The exhibition presents works that are new or not shown. After periods of rapid transformation in the field of non-conceptualist forms, Svilen Stefanov turned to painting in the late 90's. He deliberately created a cold conceptual approach in which he used expressionist means in a secondary way. His methods are conceptual, and at the same time classically picturesque, as conceptualism is a way of thinking.

Ever since the 90s, this has been a different style, which has been developing in parallel with the conceptual strategies, and which is part of them. It is not a denial of conceptualism, but a continuation of it. The artist creates conceptual works by classical means, because conceptualism is a rational form of art, but the sensuality of the painting surface is reminiscent of its material nature and it is precisely this that is at the center of his artistic practice. In contemporary art, the goal is not to find something "great", but the way you interpret it.

Afterimage is not a new topic (see Andrzej Wajda's film of the same name) but it affects the artist's overall work. Residual images from existing or future paintings that remain in the visual memory as obscure images that are superimposed as filters, as shadows and reminiscences. This theme gives a cinematic layer while reading the image. There are no unambiguous things here and the interpretation of the picture depends on the viewer.

Stefanov is known for using conceptual strategies in painting, such as inserting text into an image, which is not a literary basis, but rather an idea. At first glance, large, colorful inscriptions that we perceive with a sense of humor ("The Spirit of the Chapel", "Wolves cross the Danube ice", "A vague lesson in geometric abstraction"), are in fact related to cinema, art history, music. The images linked to these texts are not an illustration to the text, but rather a synthesis between an image and a text with alternating dominance. In short - the texts do not explain the images, and the images are not an illustration of the texts. Everything is flown with irony and it is difficult to find a direct, concrete, unambiguous meaning. The hidden meanings can be read differently by each of us.

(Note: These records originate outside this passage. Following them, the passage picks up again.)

Lemma key_of_inj (row row' : list Z) :
  ToneRow.is_valid_tonerow row = true → ToneRow.is_valid_tonerow row' = true →
  key_of row = key_of row' → row = row'.
Proof.
  intros Hv Hv' Heq. apply str_join_pitches_inj in Heq; [done|..].
  - intros x Hx. pose proof (valid_range row x Hv Hx). lia.
  - intros x Hx. pose proof (valid_range row' x Hv' Hx). lia.
Qed.

Lemma keys_NoDup (rows : list (list Z)) (n : nat) :
  Forall (λ row, ToneRow.is_valid_tonerow row = true) rows → NoDup rows →
  NoDup (key_of <$> take n rows).
Proof.
  intros Hvalid Hnd. rewrite Forall_forall in Hvalid.
  apply NoDup_fmap_2_strong.
  - intros a b Ha%subseteq_take Hb%subseteq_take. apply key_of_inj; auto.
  - eapply sublist_NoDup; [exact Hnd | apply sublist_take].
Qed.

Lemma commits_app (a b : list DatabaseWriter.call) :
  commits (a ++ b) = (commits a + commits b)%nat.
Proof. unfold commits. by rewrite List.filter_app, length_app. Qed.

(** Batching: with [B] the larger of [batchSize] and 1, the loop commits
    once per [B] rows and leaves the remainder pending. *)
Lemma populate_loop_batches (n : nat) (it : list (list Z)) (batchSize : Z)
    (pending : nat) (total_processed : Z) :
  Forall (λ row, ToneRow.is_valid_tonerow row = true) it →
  Z.of_nat pending < Z.max 1 batchSize →
  let calls :=
    (DatabaseWriter.populate_loop n it batchSize (Z.of_nat pending)
       total_processed).2 in
  let m := Z.of_nat (n `min` length it) in
  Z.of_nat (commits calls) = (Z.of_nat pending + m) / Z.max 1 batchSize ∧
  Z.of_nat (uncommitted pending calls)
  = (Z.of_nat pending + m) mod Z.max 1 batchSize.
Proof.
  revert it pending total_processed.
  induction n as [|n IH]; intros it pending total_processed Hvalid Hpending.
  { cbn [DatabaseWriter.populate_loop snd Nat.min]. cbv zeta.
    change (commits []) with O. change (uncommitted pending []) with pending.
    rewrite Z.add_0_r, Z.div_small, Z.mod_small by lia. done. }
  destruct it as [|row it].
  { cbn [DatabaseWriter.populate_loop snd length]. rewrite Nat.min_0_r.
    cbv zeta.
    change (commits []) with O. change (uncommitted pending []) with pending.
    rewrite Z.add_0_r, Z.div_small, Z.mod_small by lia. done. }
  apply Forall_cons in Hvalid as [Hrow Hvalid].
  cbn [DatabaseWriter.populate_loop length]. rewrite (init_valid row Hrow).
  cbv zeta. rewrite <- Nat.succ_min_distr.
  assert (Z.of_nat (S (n `min` length it))
          = 1 + Z.of_nat (n `min` length it)) as -> by lia.
  case_bool_decide as Hcommit.
  - assert (Z.of_nat pending + 1 = Z.max 1 batchSize) as Hfull by lia.
    destruct (IH it O (total_processed + 1) Hvalid ltac:(lia)) as [IHc IHu].
    change (Z.of_nat O) with 0 in IHc, IHu.
    destruct (DatabaseWriter.populate_loop n it batchSize 0 _)
      as [outcome calls].
    cbn [snd] in IHc, IHu |- *.
    change (Z.of_nat (commits (?c :: [DatabaseWriter.Commit] ++ calls)))
      with (Z.of_nat (S (commits calls))).
    change (uncommitted pending (?c :: [DatabaseWriter.Commit] ++ calls))
      with (uncommitted O calls).
    rewrite Nat2Z.inj_succ, IHc, IHu.
    replace (Z.of_nat pending + (1 + Z.of_nat (n `min` length it)))
      with (0 + Z.of_nat (n `min` length it) + 1 * Z.max 1 batchSize) by lia.
    rewrite Z.div_add, Z_mod_plus_full by lia. split; [lia | reflexivity].
  - destruct (IH it (S pending) (total_processed + 1) Hvalid ltac:(lia))
      as [IHc IHu].
    replace (Z.of_nat pending + 1) with (Z.of_nat (S pending)) by lia.
    destruct (DatabaseWriter.populate_loop n it batchSize _ _)
      as [outcome calls].
    cbn [snd] in IHc, IHu |- *.
    change (commits (?c :: [] ++ calls)) with (commits calls).
    change (uncommitted pending (?c :: [] ++ calls))
      with (uncommitted (S pending) calls).
    rewrite IHc, IHu.
    replace (Z.of_nat (S pending) + Z.of_nat (n `min` length it))
      with (Z.of_nat pending + (1 + Z.of_nat (n `min` length it))) by lia.
    done.
Qed.
Definition is_error_log (e : Event) : bool :=
  match e with EvConsole Error _ => true | _ => false end.

Definition is_update (e : Event) : bool :=
  match e with EvUpdateItem _ _ _ _ => true | _ => false end.

Definition is_delete (e : Event) : bool :=
  match e with EvDeleteMessage _ _ => true | _ => false end.

Definition is_post (e : Event) : bool :=
  match e with EvPostToConnection _ _ _ => true | _ => false end.

Definition is_build_ok (e : Event) : bool :=
  match e with EvBuild _ ok => ok | _ => false end.

Definition is_build_failed (e : Event) : bool :=
  match e with EvBuild _ ok => negb ok | _ => false end.

(** The value a [SET] list gives to an attribute. *)
Fixpoint set_value (attr : string) (sets : list (string * AttrValue))
    : option AttrValue :=
  match sets with
  | [] => None
  | (a, v) :: rest =>
    match set_value attr rest with
    | Some v' => Some v'
    | None => if String.eqb a attr then Some v else None
    end
  end.

Definition status_of (sets : list (string * AttrValue)) : option string :=
  match set_value "status" sets with
  | Some (AV_S s) => Some s
  | _ => None
  end.

(** An update call that sets [status] to [st], recorded or not. *)
Definition writes_status (st : string) (e : Event) : bool :=
  match e with
  | EvUpdateItem _ sets _ _ => bool_decide (status_of sets = Some st)
  | _ => false
  end.

(** An update call that the store applied. *)
Definition recorded (e : Event) : bool :=
  match e with EvUpdateItem _ _ _ ok => ok | _ => false end.

(** Every delete in [evs] comes after an event satisfying [guard]. *)
Fixpoint deletes_guarded_by (guard : Event -> bool) (evs : list Event) : bool :=
  match evs with
  | [] => true
  | e :: rest =>
    if guard e then true
    else if is_delete e then false
    else deletes_guarded_by guard rest
  end.

(** The status values that the store recorded for job [k], in order. *)
Fixpoint status_writes (k : string) (evs : list Event) : list string :=
  match evs with
  | [] => []
  | EvUpdateItem (VStr k') sets _ true :: rest =>
    match status_of sets with
    | Some st => if String.eqb k' k then st :: status_writes k rest
                 else status_writes k rest
    | None => status_writes k rest
    end
  | _ :: rest => status_writes k rest
  end.

Fixpoint is_subsequence (l pattern : list string) : bool :=
  match l, pattern with
  | [], _ => true
  | _ :: _, [] => false
  | x :: l', p :: pattern' =>
    if String.eqb x p then is_subsequence l' pattern'
    else is_subsequence l pattern'
  end.
Lemma strptime_in_parsed_years text t :
  strptime text = Ok t -> in_parsed_years t.
Proof.
  unfold strptime. destruct (re_timestamp text) as [|[f rest] l] eqn:E;
    [intro H; discriminate H|].
  destruct rest; [|intro H; discriminate H].
  assert (Hin : In (f, []) (re_timestamp text)) by (rewrite E; left; reflexivity).
  apply re_timestamp_bounds in Hin.
  destruct Hin as (By & Bm & Bd & BH & BM & BS & Bf).
  set (year := if f_y f <=? 68 then f_y f + 2000 else f_y f + 1900).
  assert (Hyear : 1969 <= year <= 2068).
  { unfold year. destruct (Z.leb_spec (f_y f) 68); lia. }
  destruct (_ && _) eqn:Ev; intro H; [|discriminate H].
  injection H as <-. apply andb_true_iff in Ev. destruct Ev as [Ed Es].
  apply Z.leb_le in Ed, Es.
  pose proof (days_before_year_bounds Hyear) as Hdby.
  pose proof (@day_of_year_bounds year (f_m f) (f_d f) Bm ltac:(lia)) as Hdoy.
  change (days_before_year 1969) with 718797 in Hdby.
  change (days_before_year 2068) with 754956 in Hdby.
  unfold in_parsed_years.
  change first_parsed with 62104147200000000.
  change last_parsed with 65259907199999999.
  unfold mk_datetime, ymd2ord, us_per_second. lia.
Qed.

Lemma parse_timestamp_in_parsed_years payload t :
  parse_timestamp payload = Ok t -> in_parsed_years t.
Proof.
  unfold parse_timestamp. destruct (forallb _ _); intro H; [|discriminate H].
  eapply strptime_in_parsed_years; eauto.
Qed.

(** ** The timestamps loop returns on what the parser hands to it *)

Lemma value_body_timestamps_ok ls vs dl st st' :
  value_body ls vs dl st = Ok st' -> timestamps_ok st -> timestamps_ok st'.
Proof.
  unfold value_body. intros H [Hd Hc]. bind_inv H. injection H as <-.
  change (timestamps_ok (with_okay_to_record a (gate (gps_fix a) (gps_accuracy a))))
    with (timestamps_ok a).
  destruct (contains "GPS5" ls).
  { unfold gps5_value in Ha. destruct (negb _); [discriminate Ha|].
    unfold read_st, read in Ha; simpl in Ha.
    bind_inv Ha. destruct a0 as [[[[lat lon] alt] speed] speed3d].
    destruct (okay_to_record st); simpl in Ha.
    - repeat bind_inv Ha. injection Ha as <-. split; [exact Hd | exact Hc].
    - injection Ha as <-. split; assumption. }
  destruct (contains "GPSU" ls).
  { unfold gpsu_value in Ha. bind_inv Ha.
    unfold read_st, read in Ha; simpl in Ha.
    bind_inv Ha. injection Ha as <-. split.
    - destruct a0; simpl; [|exact Hd].
      apply Forall_app. split; [exact Hd|]. constructor; [exact Hc | constructor].
    - simpl. intros t Ht. injection Ht as <-.
      eapply parse_timestamp_in_parsed_years; eauto. }
  destruct (contains "GPSF" ls).
  { unfold gpsf_value, read_st, read in Ha; simpl in Ha.
    bind_inv Ha. injection Ha as <-. split; assumption. }
  destruct (contains "GPSP" ls).
  { unfold gpsp_value, read_st, read in Ha; simpl in Ha.
    bind_inv Ha. injection Ha as <-. split; assumption. }
  injection Ha as <-. split; assumption.
Qed.

Lemma steps_timestamps_ok st st' :
  steps st st' -> timestamps_ok st -> timestamps_ok st'.
Proof.
  apply (@steps_rel (fun a b => timestamps_ok a -> timestamps_ok b)); auto.
  intros a b. apply (@iteration_rel (fun a b => timestamps_ok a -> timestamps_ok b)
                       (fun _ => True)); auto.
  intros; eapply value_body_timestamps_ok; eauto.
Qed.

Lemma initial_timestamps_ok io : timestamps_ok (initial io).
Proof. split; [constructor | intros t H; discriminate H]. Qed.

Lemma unpack_iiiii_length b v : unpack_iiiii b = Ok v -> List.length b = 20%nat.
Proof.
  unfold unpack_iiiii. destruct (Nat.eqb (List.length b) 20) eqn:E;
    intro H; [|discriminate H].
  apply Nat.eqb_eq. exact E.
Qed.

In Svilen Stefanov's paintings, the inverted perspective is the right point of view. Shifting the focus injects a surreal psychologism to inanimate objects. Watermelons and bananas become central objects, loaded with emotion and psychology. The tension in the staticity of the objects comes from the strong values ​​of the color in the canvases. He builds up the image through rich imprints and velatures. Slowly, Svilen forms light tones, which are applied as transparent veils. The "blissful" effect of oil paint is missing. It is only in the inscriptions that we can find a definite and pasty application of the paint.

On a wide panoramic landscape we find various objects, part of something organized. Little people without faces are engaged in insane processions, funerals, gallows, welcoming aliens. Svilen Stefanov achieves absurdism in painting by shifting the emphasis of people on objects, raising the materiality in the basic sense, portraying objects - a large leek, two watermelons, bananas. His work is characterized by intelligence, sense of humor and any lack of pretense. He has the ability to shift important topics into profane ones and vice versa, but without underestimating them. Just with a smile.

Its characteristic elongated formats suggest horizontal development, and the composition of two objects suggests symmetry. Svilen Stefanov goes beyond the standard reflex of an academically educated artist to seek the golden ratio, a central axis or a composition of three objects. He is not afraid of mirror symmetry and slips between the tacts.

In "Afterimage" are conveyed the messages and images on which the author has been working in recent years, but in a refined, compressed version. This is a creative experiment, which again proves that Svilen Stefanov is one of the most successful painters in Bulgarian art at the moment.